▶ [EXERCISE INSTRUCTIONS]:
Please give back only the lines below from the one containing "(0x19, 6%nat); (0x1a, 6%nat);" to the one containing "(0xffffec, 24%nat); (0xffffed, 24%nat);", each repeated word for word, both ends included.

(LISTED RECORDS begins)

(* ===== verification/HuffmanCode.v ===== *)
(** The Huffman code of RFC 7541 Appendix B ([src/http2/hpack/code.rs]): for
    each octet, and for the end-of-string symbol at 256, the code aligned to
    its least significant bit and its length in bits. *)

From S2P Require Import Prelude.

(** The rows of the octets under 128. *)
Definition CODES_low : list (Z * nat) :=
  [(0x1ff8, 13%nat); (0x7fffd8, 23%nat); (0xfffffe2, 28%nat); (0xfffffe3, 28%nat); (0xfffffe4, 28%nat);
    (0xfffffe5, 28%nat); (0xfffffe6, 28%nat); (0xfffffe7, 28%nat); (0xfffffe8, 28%nat); (0xffffea, 24%nat);
    (0x3ffffffc, 30%nat); (0xfffffe9, 28%nat); (0xfffffea, 28%nat); (0x3ffffffd, 30%nat); (0xfffffeb, 28%nat);
    (0xfffffec, 28%nat); (0xfffffed, 28%nat); (0xfffffee, 28%nat); (0xfffffef, 28%nat); (0xffffff0, 28%nat);
    (0xffffff1, 28%nat); (0xffffff2, 28%nat); (0x3ffffffe, 30%nat); (0xffffff3, 28%nat); (0xffffff4, 28%nat);
    (0xffffff5, 28%nat); (0xffffff6, 28%nat); (0xffffff7, 28%nat); (0xffffff8, 28%nat); (0xffffff9, 28%nat);
    (0xffffffa, 28%nat); (0xffffffb, 28%nat); (0x14, 6%nat); (0x3f8, 10%nat); (0x3f9, 10%nat); (0xffa, 12%nat);
    (0x1ff9, 13%nat); (0x15, 6%nat); (0xf8, 8%nat); (0x7fa, 11%nat); (0x3fa, 10%nat); (0x3fb, 10%nat); (0xf9, 8%nat);
    (0x7fb, 11%nat); (0xfa, 8%nat); (0x16, 6%nat); (0x17, 6%nat); (0x18, 6%nat); (0x0, 5%nat); (0x1, 5%nat); (0x2, 5%nat);
    (0x19, 6%nat); (0x1a, 6%nat); (0x1b, 6%nat); (0x1c, 6%nat); (0x1d, 6%nat); (0x1e, 6%nat); (0x1f, 6%nat); (0x5c, 7%nat);
    (0xfb, 8%nat); (0x7ffc, 15%nat); (0x20, 6%nat); (0xffb, 12%nat); (0x3fc, 10%nat); (0x1ffa, 13%nat); (0x21, 6%nat);
    (0x5d, 7%nat); (0x5e, 7%nat); (0x5f, 7%nat); (0x60, 7%nat); (0x61, 7%nat); (0x62, 7%nat); (0x63, 7%nat); (0x64, 7%nat);
    (0x65, 7%nat); (0x66, 7%nat); (0x67, 7%nat); (0x68, 7%nat); (0x69, 7%nat); (0x6a, 7%nat); (0x6b, 7%nat); (0x6c, 7%nat);
    (0x6d, 7%nat); (0x6e, 7%nat); (0x6f, 7%nat); (0x70, 7%nat); (0x71, 7%nat); (0x72, 7%nat); (0xfc, 8%nat); (0x73, 7%nat);
    (0xfd, 8%nat); (0x1ffb, 13%nat); (0x7fff0, 19%nat); (0x1ffc, 13%nat); (0x3ffc, 14%nat); (0x22, 6%nat); (0x7ffd, 15%nat);
    (0x3, 5%nat); (0x23, 6%nat); (0x4, 5%nat); (0x24, 6%nat); (0x5, 5%nat); (0x25, 6%nat); (0x26, 6%nat); (0x27, 6%nat);
    (0x6, 5%nat); (0x74, 7%nat); (0x75, 7%nat); (0x28, 6%nat); (0x29, 6%nat); (0x2a, 6%nat); (0x7, 5%nat); (0x2b, 6%nat);
    (0x76, 7%nat); (0x2c, 6%nat); (0x8, 5%nat); (0x9, 5%nat); (0x2d, 6%nat); (0x77, 7%nat); (0x78, 7%nat); (0x79, 7%nat);
    (0x7a, 7%nat); (0x7b, 7%nat); (0x7ffe, 15%nat); (0x7fc, 11%nat); (0x3ffd, 14%nat); (0x1ffd, 13%nat); (0xffffffc, 28%nat)].

(** The rows from 128 on, [EOS] the last. *)
Definition CODES_high : list (Z * nat) :=
  [(0xfffe6, 20%nat); (0x3fffd2, 22%nat); (0xfffe7, 20%nat); (0xfffe8, 20%nat); (0x3fffd3, 22%nat); (0x3fffd4, 22%nat);
    (0x3fffd5, 22%nat); (0x7fffd9, 23%nat); (0x3fffd6, 22%nat); (0x7fffda, 23%nat); (0x7fffdb, 23%nat);
    (0x7fffdc, 23%nat); (0x7fffdd, 23%nat); (0x7fffde, 23%nat); (0xffffeb, 24%nat); (0x7fffdf, 23%nat);
    (0xffffec, 24%nat); (0xffffed, 24%nat); (0x3fffd7, 22%nat); (0x7fffe0, 23%nat); (0xffffee, 24%nat);
    (0x7fffe1, 23%nat); (0x7fffe2, 23%nat); (0x7fffe3, 23%nat); (0x7fffe4, 23%nat); (0x1fffdc, 21%nat);
    (0x3fffd8, 22%nat); (0x7fffe5, 23%nat); (0x3fffd9, 22%nat); (0x7fffe6, 23%nat); (0x7fffe7, 23%nat);
    (0xffffef, 24%nat); (0x3fffda, 22%nat); (0x1fffdd, 21%nat); (0xfffe9, 20%nat); (0x3fffdb, 22%nat);
    (0x3fffdc, 22%nat); (0x7fffe8, 23%nat); (0x7fffe9, 23%nat); (0x1fffde, 21%nat); (0x7fffea, 23%nat);
    (0x3fffdd, 22%nat); (0x3fffde, 22%nat); (0xfffff0, 24%nat); (0x1fffdf, 21%nat); (0x3fffdf, 22%nat);
    (0x7fffeb, 23%nat); (0x7fffec, 23%nat); (0x1fffe0, 21%nat); (0x1fffe1, 21%nat); (0x3fffe0, 22%nat);
    (0x1fffe2, 21%nat); (0x7fffed, 23%nat); (0x3fffe1, 22%nat); (0x7fffee, 23%nat); (0x7fffef, 23%nat);
    (0xfffea, 20%nat); (0x3fffe2, 22%nat); (0x3fffe3, 22%nat); (0x3fffe4, 22%nat); (0x7ffff0, 23%nat);
    (0x3fffe5, 22%nat); (0x3fffe6, 22%nat); (0x7ffff1, 23%nat); (0x3ffffe0, 26%nat); (0x3ffffe1, 26%nat);
    (0xfffeb, 20%nat); (0x7fff1, 19%nat); (0x3fffe7, 22%nat); (0x7ffff2, 23%nat); (0x3fffe8, 22%nat);
    (0x1ffffec, 25%nat); (0x3ffffe2, 26%nat); (0x3ffffe3, 26%nat); (0x3ffffe4, 26%nat); (0x7ffffde, 27%nat);
    (0x7ffffdf, 27%nat); (0x3ffffe5, 26%nat); (0xfffff1, 24%nat); (0x1ffffed, 25%nat); (0x7fff2, 19%nat);
    (0x1fffe3, 21%nat); (0x3ffffe6, 26%nat); (0x7ffffe0, 27%nat); (0x7ffffe1, 27%nat); (0x3ffffe7, 26%nat);
    (0x7ffffe2, 27%nat); (0xfffff2, 24%nat); (0x1fffe4, 21%nat); (0x1fffe5, 21%nat); (0x3ffffe8, 26%nat);
    (0x3ffffe9, 26%nat); (0xffffffd, 28%nat); (0x7ffffe3, 27%nat); (0x7ffffe4, 27%nat); (0x7ffffe5, 27%nat);
    (0xfffec, 20%nat); (0xfffff3, 24%nat); (0xfffed, 20%nat); (0x1fffe6, 21%nat); (0x3fffe9, 22%nat); (0x1fffe7, 21%nat);
    (0x1fffe8, 21%nat); (0x7ffff3, 23%nat); (0x3fffea, 22%nat); (0x3fffeb, 22%nat); (0x1ffffee, 25%nat);
    (0x1ffffef, 25%nat); (0xfffff4, 24%nat); (0xfffff5, 24%nat); (0x3ffffea, 26%nat); (0x7ffff4, 23%nat);
    (0x3ffffeb, 26%nat); (0x7ffffe6, 27%nat); (0x3ffffec, 26%nat); (0x3ffffed, 26%nat); (0x7ffffe7, 27%nat);
    (0x7ffffe8, 27%nat); (0x7ffffe9, 27%nat); (0x7ffffea, 27%nat); (0x7ffffeb, 27%nat); (0xffffffe, 28%nat);
    (0x7ffffec, 27%nat); (0x7ffffed, 27%nat); (0x7ffffee, 27%nat); (0x7ffffef, 27%nat); (0x7fffff0, 27%nat);
    (0x3ffffee, 26%nat); (0x3fffffff, 30%nat)].

Definition CODES : list (Z * nat) := CODES_low ++ CODES_high.

(** The end-of-string symbol, which never appears in a decoded string. *)
Definition EOS : nat := 256.

(** The code and the bits of a symbol. *)
Definition code_of (symbol : nat) : Z * nat := nth symbol CODES (0, 0%nat).

Lemma CODES_length : length CODES = S EOS.
Proof. reflexivity. Qed.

(LISTED RECORDS ends)

▶ [EXERCISE SOLUTION]:
    (0x19, 6%nat); (0x1a, 6%nat); (0x1b, 6%nat); (0x1c, 6%nat); (0x1d, 6%nat); (0x1e, 6%nat); (0x1f, 6%nat); (0x5c, 7%nat);
    (0xfb, 8%nat); (0x7ffc, 15%nat); (0x20, 6%nat); (0xffb, 12%nat); (0x3fc, 10%nat); (0x1ffa, 13%nat); (0x21, 6%nat);
    (0x5d, 7%nat); (0x5e, 7%nat); (0x5f, 7%nat); (0x60, 7%nat); (0x61, 7%nat); (0x62, 7%nat); (0x63, 7%nat); (0x64, 7%nat);
    (0x65, 7%nat); (0x66, 7%nat); (0x67, 7%nat); (0x68, 7%nat); (0x69, 7%nat); (0x6a, 7%nat); (0x6b, 7%nat); (0x6c, 7%nat);
    (0x6d, 7%nat); (0x6e, 7%nat); (0x6f, 7%nat); (0x70, 7%nat); (0x71, 7%nat); (0x72, 7%nat); (0xfc, 8%nat); (0x73, 7%nat);
    (0xfd, 8%nat); (0x1ffb, 13%nat); (0x7fff0, 19%nat); (0x1ffc, 13%nat); (0x3ffc, 14%nat); (0x22, 6%nat); (0x7ffd, 15%nat);
    (0x3, 5%nat); (0x23, 6%nat); (0x4, 5%nat); (0x24, 6%nat); (0x5, 5%nat); (0x25, 6%nat); (0x26, 6%nat); (0x27, 6%nat);
    (0x6, 5%nat); (0x74, 7%nat); (0x75, 7%nat); (0x28, 6%nat); (0x29, 6%nat); (0x2a, 6%nat); (0x7, 5%nat); (0x2b, 6%nat);
    (0x76, 7%nat); (0x2c, 6%nat); (0x8, 5%nat); (0x9, 5%nat); (0x2d, 6%nat); (0x77, 7%nat); (0x78, 7%nat); (0x79, 7%nat);
    (0x7a, 7%nat); (0x7b, 7%nat); (0x7ffe, 15%nat); (0x7fc, 11%nat); (0x3ffd, 14%nat); (0x1ffd, 13%nat); (0xffffffc, 28%nat)].

(** The rows from 128 on, [EOS] the last. *)
Definition CODES_high : list (Z * nat) :=
  [(0xfffe6, 20%nat); (0x3fffd2, 22%nat); (0xfffe7, 20%nat); (0xfffe8, 20%nat); (0x3fffd3, 22%nat); (0x3fffd4, 22%nat);
    (0x3fffd5, 22%nat); (0x7fffd9, 23%nat); (0x3fffd6, 22%nat); (0x7fffda, 23%nat); (0x7fffdb, 23%nat);
    (0x7fffdc, 23%nat); (0x7fffdd, 23%nat); (0x7fffde, 23%nat); (0xffffeb, 24%nat); (0x7fffdf, 23%nat);
    (0xffffec, 24%nat); (0xffffed, 24%nat); (0x3fffd7, 22%nat); (0x7fffe0, 23%nat); (0xffffee, 24%nat);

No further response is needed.